(INFORMATION SHOWN Opens)

(* ===== verification/_CoqProject ===== *)
-Q . S2P
Prelude.v
Riscv.v
Kernel.v
Mem.v
Str.v
Printf.v
Ulib.v
Umalloc.v
Grep.v
Sh.v
ShSpec.v
ShRound.v
Usys.v
ShRun.v
Spinlock.v
Sleeplock.v
Inv.v
Queue.v
Kmem.v
Swap.v
Walk.v
Pt.v
Replace.v
ResidentSpec.v
EvictSpec.v
AllocSpec.v
Check.v
RamFs.v
Elf.v
Vm.v
Proc.v
ProcSpec.v
Trap.v
Exec.v
SysProc.v
Demo.v
WalkSpec.v
FaultSpec.v
ExecFaultSpec.v
SwapSpec.v
SwapInSpec.v
DemoSwap.v
PagingTheorems.v
KallocRace.v
CopySpec.v
Bio.v
Log.v
Virtio.v
VirtioSpec.v
Fs.v
Outside.v
File.v
PipeSpec.v
SysFile.v
Console.v
ConsoleSpec.v
Programs.v
ProgSpec.v
Boot.v
BioSpec.v
LogSpec.v
CrashSpec.v
TxnSpec.v
LogTheorems.v
BlockSpec.v
HeldSpec.v
BallocSpec.v
InodeSpec.v
ContentSpec.v
AppendSpec.v
GrowSpec.v
DirSpec.v
Mkfs.v
MkfsSpec.v
MkfsTheorems.v
MkfsBoot.v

(INFORMATION SHOWN Closes)

● EXERCISE:
Your task is to transcribe exactly the lines from the one with "EvictSpec.v" through the end of the data, both included, and nothing besides.

● EXERCISE RESPONSE:
EvictSpec.v
AllocSpec.v
Check.v
RamFs.v
Elf.v
Vm.v
Proc.v
ProcSpec.v
Trap.v
Exec.v
SysProc.v
Demo.v
WalkSpec.v
FaultSpec.v
ExecFaultSpec.v
SwapSpec.v
SwapInSpec.v
DemoSwap.v
PagingTheorems.v
KallocRace.v
CopySpec.v
Bio.v
Log.v
Virtio.v
VirtioSpec.v
Fs.v
Outside.v
File.v
PipeSpec.v
SysFile.v
Console.v
ConsoleSpec.v
Programs.v
ProgSpec.v
Boot.v
BioSpec.v
LogSpec.v
CrashSpec.v
TxnSpec.v
LogTheorems.v
BlockSpec.v
HeldSpec.v
BallocSpec.v
InodeSpec.v
ContentSpec.v
AppendSpec.v
GrowSpec.v
DirSpec.v
Mkfs.v
MkfsSpec.v
MkfsTheorems.v
MkfsBoot.v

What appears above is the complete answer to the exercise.